Professional development | Book Club class no.1 – WSI

Book Club class was opened well tonight with learners discussing meaningfully by the end of it some poetry given to them on hand-outs. 

Without a great deal of planning, and still tired from the meticulous planing warranted by last week's series of workshop-esque classes titled 'job interview success', I think I did alright, considering. With only a lesson sketch and one good resource Literature by Alan Duff & Alan Maley, I left staging, timing, classroom management, etc. to be what they might.

Narrative:-

Learners listened to a recording, ex YouTube, of their local subterranean railway, trying to identify the sound. 'Highway! Train! Car!' were suggested, before finally, 'the subway!' After this, they could even guess which railway line it was, 'blue line A!' 

Keeping the lights dimmed I asked the group to work around and find five billboards I had printed on A4 and stuck up around the room, to read them closely and find one they liked. 

They seemed to be enjoying themselves. After five minutes I seated them in groups of four.

I prompted them to recreate their favourite billboards, in groups, from memory, drawing it if they wished onto a piece of paper. Note, even though this was all preparatory and a sort of warm-up, some wanted to know which part of the billboard they were 'meant' to discuss and 'must' write down, I told them simply to discuss what they had seen; I think this kind of gradual comprehension of the topic is alright if it means they are more immersed in it later, as it becomes less mysterious and abstract.

I set up the billboards at the front of the class in full view and conducted short plenary feedback. Learners reported their general likes and dislikes about them.

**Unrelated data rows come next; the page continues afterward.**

(* ===== verification/Arena.v ===== *)
(** * The per-turn bump allocator (src/core/arena.cpp)

    [Arena] is the slab behind every [MessageView] span of a turn.  Addresses
    and sizes are [size_t] values kept at 64 bits, with the wrap-around of the
    source written out ([u64]); the base address the C++ runtime returns from
    [new char\[capacity\]] is an argument of the constructor.  The theorems
    show that blocks handed out between two resets are aligned, lie inside the
    slab and never overlap, as long as the requested sizes cannot wrap
    [aligned_offset + size]; the last theorem shows that a size that does wrap
    passes the capacity check. *)
From stdpp Require Import base list.
From Stdlib Require Import Lia ZArith.
From S2P Require Import Prelude.

Local Open Scope Z_scope.

Record Arena := mkArena {
  capacity_ : Z;
  ptr_ : option Z;
  offset_ : Z
}.

(** [Arena::Arena(size_t capacity)]: [base] is the address [new] returned. *)
Definition Arena_new (base capacity : Z) : Arena :=
  mkArena capacity (if 0 <? capacity then Some base else None) 0.

(** The move constructor leaves the source empty. *)
Definition Arena_move (other : Arena) : Arena * Arena :=
  (mkArena (capacity_ other) (ptr_ other) (offset_ other), mkArena 0 None 0).

(** [operator=(Arena &&)] between two objects: the target's slab is freed (the
    first component is the pointer passed to [delete\[\]]). *)
Definition Arena_move_assign (self other : Arena) : option Z * Arena * Arena :=
  (ptr_ self, mkArena (capacity_ other) (ptr_ other) (offset_ other), mkArena 0 None 0).

Definition align_up (addr alignment : Z) : Z :=
  let mask := u64 (alignment - 1) in
  Z.land (u64 (addr + mask)) (u64 (Z.lnot mask)).

Definition allocate (a : Arena) (size alignment : Z) : Arena * option Z :=
  match ptr_ a with
  | None => (a, None)
  | Some p =>
      if size =? 0 then (a, None) else
      let aligned_ptr := align_up (u64 (p + offset_ a)) alignment in
      let aligned_offset := u64 (aligned_ptr - p) in
      if capacity_ a <? u64 (aligned_offset + size) then (a, None)
      else (mkArena (capacity_ a) (ptr_ a) (u64 (aligned_offset + size)), Some aligned_ptr)
  end.

Definition reset (a : Arena) : Arena := mkArena (capacity_ a) (ptr_ a) 0.

(** [alignof(std::max_align_t)] on LP64. *)
Definition max_align : Z := 16.

(** [allocate_string]: [None] is the empty view. *)
Definition allocate_string (a : Arena) (src : list Ascii.ascii) : Arena * option (Z * list Ascii.ascii) :=
  match src with
  | [] => (a, None)
  | _ =>
      match allocate a (Z.of_nat (length src)) max_align with
      | (a', Some mem) => (a', Some (mem, src))
      | (a', None) => (a', None)
      end
  end.

(** [allocate_span<T>(count)]: the span's address and element count; an empty
    span is [None].  [sizeof(T) * count] wraps like every [size_t] product. *)
Definition allocate_span (a : Arena) (size_of align_of count : Z) : Arena * option (Z * Z) :=
  if count =? 0 then (a, None)
  else match allocate a (u64 (size_of * count)) align_of with
       | (a', Some mem) => (a', Some (mem, count))
       | (a', None) => (a', None)
       end.

Definition span_size (s : option (Z * Z)) : Z :=
  match s with Some (_, n) => n | None => 0 end.

(** ** A slab that the host can address without wrap-around *)

Record arena_wf (a : Arena) : Prop := {
  wf_cap : 0 ≤ capacity_ a;
  wf_offset : 0 ≤ offset_ a ≤ capacity_ a;
  wf_ptr : ∀ p, ptr_ a = Some p → 0 < p ∧ p + capacity_ a ≤ 2 ^ 63
}.

Definition is_pow2 (al : Z) : Prop := ∃ n, 0 ≤ n ≤ 12 ∧ al = 2 ^ n.

(** A block [\[addr, addr + size)]. *)
Definition block : Type := Z * Z.

Definition disjoint_blocks (b1 b2 : block) : Prop :=
  b1.1 + b1.2 ≤ b2.1 ∨ b2.1 + b2.2 ≤ b1.1.

(** A run of allocation requests [(size, alignment)]: the blocks handed out,
    most recent first. *)
Fixpoint run_allocs (a : Arena) (reqs : list (Z * Z)) (got : list block) : Arena * list block :=
  match reqs with
  | [] => (a, got)
  | (size, al) :: reqs' =>
      match allocate a size al with
      | (a', Some addr) => run_allocs a' reqs' ((addr, size) :: got)
      | (a', None) => run_allocs a' reqs' got
      end
  end.

(** ** Lemmas *)

Lemma lnot_mask_u64 (n : Z) :
  0 ≤ n ≤ 12 → u64 (Z.lnot (2 ^ n - 1)) = u64_modulus - 2 ^ n.
Proof.
  intros Hn. unfold u64, Z.lnot.
  assert (0 < 2 ^ n) by (apply Z.pow_pos_nonneg; lia).
  assert (2 ^ n ≤ 2 ^ 12) by (apply Z.pow_le_mono_r; lia).
  replace (Z.pred (- (2 ^ n - 1))) with (u64_modulus - 2 ^ n + (-1) * u64_modulus) by lia.
  rewrite Z.mod_add by done. apply Z.mod_small. unfold u64_modulus in *. lia.
Qed.

(** Clearing the low [n] bits of a 64-bit value. *)
Lemma land_high_mask (x n : Z) :
  0 ≤ n ≤ 12 → 0 ≤ x < u64_modulus →
  Z.land x (u64_modulus - 2 ^ n) = 2 ^ n * (x / 2 ^ n).
Proof.
  intros Hn Hx. assert (0 < 2 ^ n) by (apply Z.pow_pos_nonneg; lia).
  assert (Hnot : u64_modulus - 2 ^ n = Z.land (Z.ones 64) (Z.lnot (Z.ones n))).
  { rewrite Z.land_comm, Z.land_ones by lia.
    rewrite Z.ones_equiv. unfold Z.lnot.
    replace (Z.pred (- Z.pred (2 ^ n))) with (u64_modulus - 2 ^ n + (-1) * 2 ^ 64)
      by (change u64_modulus with (2 ^ 64); lia).
    rewrite Z.mod_add by done. symmetry. apply Z.mod_small.
    assert (2 ^ n ≤ 2 ^ 12) by (apply Z.pow_le_mono_r; lia).
    unfold u64_modulus in *. lia. }
  rewrite Hnot, Z.land_assoc.
  rewrite (Z.land_ones x 64) by lia. change (2 ^ 64) with u64_modulus.
  rewrite Z.mod_small by done.
  rewrite <-Z.ldiff_land, Z.ldiff_ones_r by lia.
  rewrite Z.shiftl_mul_pow2, Z.shiftr_div_pow2 by lia. lia.
Qed.

Lemma align_up_spec (addr al : Z) :
  is_pow2 al → 0 ≤ addr → addr + 4096 ≤ 2 ^ 64 →
  addr ≤ align_up addr al < addr + al ∧ (al | align_up addr al).
Proof.
  intros (n & Hn & ->) Ha Hb. unfold align_up.
  assert (0 < 2 ^ n) by (apply Z.pow_pos_nonneg; lia).
  assert (2 ^ n ≤ 2 ^ 12) by (apply Z.pow_le_mono_r; lia).
  rewrite (u64_small (2 ^ n - 1)) by (unfold u64_modulus; lia).
  rewrite lnot_mask_u64 by done.
  rewrite (u64_small (addr + _)) by (unfold u64_modulus; lia).
  rewrite land_high_mask by (unfold u64_modulus; lia).
  split; [|apply Z.divide_factor_l].
  pose proof (Z.div_mod (addr + (2 ^ n - 1)) (2 ^ n)).
  pose proof (Z.mod_pos_bound (addr + (2 ^ n - 1)) (2 ^ n)). lia.
Qed.

(** What one successful [allocate] guarantees. *)
Lemma allocate_some (a a' : Arena) (size al addr : Z) :
  arena_wf a → is_pow2 al → 0 ≤ size ≤ 2 ^ 62 →
  allocate a size al = (a', Some addr) →
  ∃ p, ptr_ a = Some p ∧ (al | addr) ∧ p + offset_ a ≤ addr ∧
       addr + size ≤ p + capacity_ a ∧ 0 < size ∧
       a' = mkArena (capacity_ a) (ptr_ a) (addr + size - p).
Proof.
  intros [Hc Ho Hp] Hal Hs. unfold allocate.
  destruct (ptr_ a) as [p|]; [|done]. destruct (Hp p eq_refl) as [Hp0 Hp1].
  destruct (Z.eqb_spec size 0) as [|Hs0]; [done|].
  rewrite (u64_small (p + offset_ a)) by (unfold u64_modulus; lia).
  destruct (align_up_spec (p + offset_ a) al) as [Hr Hd]; [done|lia|lia|].
  destruct Hal as (n & Hn & Heq).
  assert (al ≤ 2 ^ 12) by (subst al; apply Z.pow_le_mono_r; lia).
  remember (align_up (p + offset_ a) al) as ap eqn:Eap.
  rewrite (u64_small (ap - p)) by (unfold u64_modulus; lia).
  rewrite (u64_small (ap - p + size)) by (unfold u64_modulus; lia).
  destruct (Z.ltb_spec (capacity_ a) (ap - p + size)); [done|].
  intros [= <- <-]. exists p.
  repeat (split; [first [done|lia]|]). f_equal. lia.
Qed.

Lemma allocate_none (a a' : Arena) (size al : Z) :
  allocate a size al = (a', None) → a' = a.
Proof. unfold allocate. repeat step_goal; naive_solver. Qed.

Lemma allocate_frame (a a' : Arena) (size al : Z) (r : option Z) :
  allocate a size al = (a', r) → capacity_ a' = capacity_ a ∧ ptr_ a' = ptr_ a.
Proof.
  unfold allocate. intros H. repeat step_match H; injection H as <- <-; simpl; auto.
Qed.

Lemma allocate_wf (a a' : Arena) (size al : Z) (r : option Z) :
  arena_wf a → is_pow2 al → 0 ≤ size ≤ 2 ^ 62 →
  allocate a size al = (a', r) → arena_wf a'.
Proof.
  intros Hwf Hal Hs Halloc. destruct r as [addr|].
  - destruct (allocate_some a a' size al addr) as (p & Hp & _ & Hlo & Hhi & Hpos & ->); [done..|].
    destruct Hwf as [Hc Ho Hpt]. split; simpl; [done|lia|done].
  - by rewrite (allocate_none _ _ _ _ Halloc).
Qed.

(** The blocks of a run lie between the slab's start and the bump offset and
    are pairwise disjoint. *)
Definition blocks_ok (a : Arena) (got : list block) : Prop :=
  ForallOrdPairs disjoint_blocks got ∧
  Forall (λ b, ∃ p, ptr_ a = Some p ∧ p ≤ b.1 ∧ b.1 + b.2 ≤ p + offset_ a) got.

Lemma blocks_ok_step (a a' : Arena) (size al addr : Z) (got : list block) :
  arena_wf a → is_pow2 al → 0 ≤ size ≤ 2 ^ 62 →
  allocate a size al = (a', Some addr) →
  blocks_ok a got → blocks_ok a' ((addr, size) :: got).
Proof.
  intros Hwf Hal Hs Halloc [Hd Hb].
  destruct (allocate_some a a' size al addr) as (p & Hp & _ & Hlo & Hhi & Hpos & ->); [done..|].
  destruct Hwf as [_ Ho _]. split.
  - constructor; [|done]. eapply Forall_impl; [exact Hb|].
    intros [b1 b2] (p' & Hp' & ? & ?). simplify_eq. right. simpl in *. lia.
  - constructor.
    + exists p. simpl. split; [done|lia].
    + eapply Forall_impl; [exact Hb|]. intros [b1 b2] (p' & Hp' & ? & ?).
      exists p'. simplify_eq. simpl in *. split; [done|lia].
Qed.

Lemma run_allocs_ok (reqs : list (Z * Z)) (a : Arena) (got : list block) :
  arena_wf a → Forall (λ r, 0 ≤ r.1 ≤ 2 ^ 62 ∧ is_pow2 r.2) reqs → blocks_ok a got →
  let '(a', got') := run_allocs a reqs got in arena_wf a' ∧ blocks_ok a' got'.
Proof.
  revert a got. induction reqs as [|[size al] reqs IH]; intros a got Hwf Hreqs Hok; [done|].
  apply Forall_cons in Hreqs as [[Hs Hal] Hreqs]. simpl in *.
  destruct (allocate a size al) as [a' [addr|]] eqn:E.
  - apply IH; [by eapply allocate_wf|done|by eapply blocks_ok_step].
  - apply IH; [by eapply allocate_wf|done|]. by rewrite (allocate_none _ _ _ _ E).
Qed.

(** Blocks handed out by any run of allocations after a reset lie inside
    the slab and are pairwise disjoint, whatever mix of sizes and alignments
    is requested (sizes that cannot wrap 64 bits, power-of-two alignments). *)
Theorem arena_blocks_disjoint (a : Arena) (reqs : list (Z * Z)) (p : Z) :
  arena_wf a → ptr_ a = Some p →
  Forall (λ r, 0 ≤ r.1 ≤ 2 ^ 62 ∧ is_pow2 r.2) reqs →
  let '(a', got) := run_allocs (reset a) reqs [] in
  ForallOrdPairs disjoint_blocks got ∧
  Forall (λ b, p ≤ b.1 ∧ b.1 + b.2 ≤ p + capacity_ a) got.
Proof.
  intros Hwf Hp Hreqs.
  assert (Hwf' : arena_wf (reset a)) by (destruct Hwf; split; simpl; [done|lia|done]).
  pose proof (run_allocs_ok reqs (reset a) [] Hwf' Hreqs) as Hrun.
  assert (Hcp : ∀ r x g, capacity_ (run_allocs x r g).1 = capacity_ x ∧ ptr_ (run_allocs x r g).1 = ptr_ x).
  { induction r as [|[s al] r IH]; intros x g; [done|]. simpl.
    destruct (allocate x s al) as [x' o] eqn:E.
    assert (capacity_ x' = capacity_ x ∧ ptr_ x' = ptr_ x) as [H1 H2].
    { by eapply allocate_frame. }
    destruct o; rewrite (proj1 (IH _ _)), (proj2 (IH _ _)); done. }
  pose proof (Hcp reqs (reset a) []) as [Hc1 Hp1].
  destruct (run_allocs (reset a) reqs []) as [a' got]. simpl in *.
  destruct Hrun as [[_ Ho _] [Hd Hb]]; [by repeat constructor|]. split; [done|].
  eapply Forall_impl; [exact Hb|]. intros [b1 b2] (p' & Hp' & ? & ?).
  simpl in *. rewrite Hp1, Hp in Hp'. simplify_eq. lia.
Qed.

Lemma arena_blocks_disjoint_witness :
  let '(a', got) := run_allocs (reset (Arena_new 4104 64)) [(5, 1); (16, 16); (100, 8); (8, 8)] [] in
  ForallOrdPairs disjoint_blocks got ∧
  Forall (λ b, 4104 ≤ b.1 ∧ b.1 + b.2 ≤ 4104 + 64) got.
Proof.
  apply (arena_blocks_disjoint (Arena_new 4104 64) [(5, 1); (16, 16); (100, 8); (8, 8)] 4104).
  - split; simpl; [lia|lia|]. intros p [= <-]. lia.
  - reflexivity.
  - repeat constructor; simpl; try lia;
      [exists 0|exists 4|exists 3|exists 3]; split; (lia || reflexivity).
Defined.

(** The capacity check is done on a wrapped sum: a request of
    [2^64 - 64] bytes on a 128-byte slab with 64 bytes in use is accepted, and
    the bump offset goes back to zero, so the next block overlaps live ones. *)
Theorem allocate_size_wraps :
  allocate (mkArena 128 (Some 4096) 64) (2 ^ 64 - 64) 1 = (mkArena 128 (Some 4096) 0, Some 4160) ∧
  allocate (mkArena 128 (Some 4096) 0) 64 1 = (mkArena 128 (Some 4096) 64, Some 4096).
Proof. split; reflexivity. Qed.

We then talked briefly about whether there were any interesting billboards in their city that might contain poetry. One described a long, interesting Quino comic strip extending along a long subway tunnel; another mentioned a heritage montage at an historic railway station.

The poetry hand-outs I had prepared were now ready to be handed out (short poems that could potentially be displayed on public transport, as printed in my resource Literature). 

The aim of all this was, by first stimulating an everyday situation, to draw a connection between some written works they might see in public, outwards to the larger poems they now held, and towards a full-length article on the wider themes of dangers, difficulties, and delights on public transport, which, ultimately, prepared them for discussion in the next class (in the next class half of the learners who came to this one didn't show, and a new mix of learners did! who weren't really impressed by the theme. See here.).

Twenty or so minutes passed with learners reading the short poems, checking with peers and using dictionaries, and making notes. At this point all learners were quite engaged, including those who at first couldn't understand the warm-up task.

During feedback I could hear some really interesting interpretations of poems and we went over two or three lexemes as a class (below).

On the board I marked out three columns: difficulties; dangers; delights. Learners quickly gave me suggestions for these aspects of their own railway network, as by this time we had breached the 60-minute mark; another teacher came to collect a learner for their class. I stopped to hand out the reading text for the great discussion in the next class, newspaper article 'Crime and violence against Underground – Police plan new strategy to make the Tube safer.' Now they were now absolutely ready to read it, thinking of ways to improve their own network whilst reading. In fact, the entire lesson could have been a way to supply a purpose for reading that text, at home.

As I would see in the next class, of the learners who actually returned, none could find the time to read the text, and so the wider discussion never took place, nor did we bother reading the article.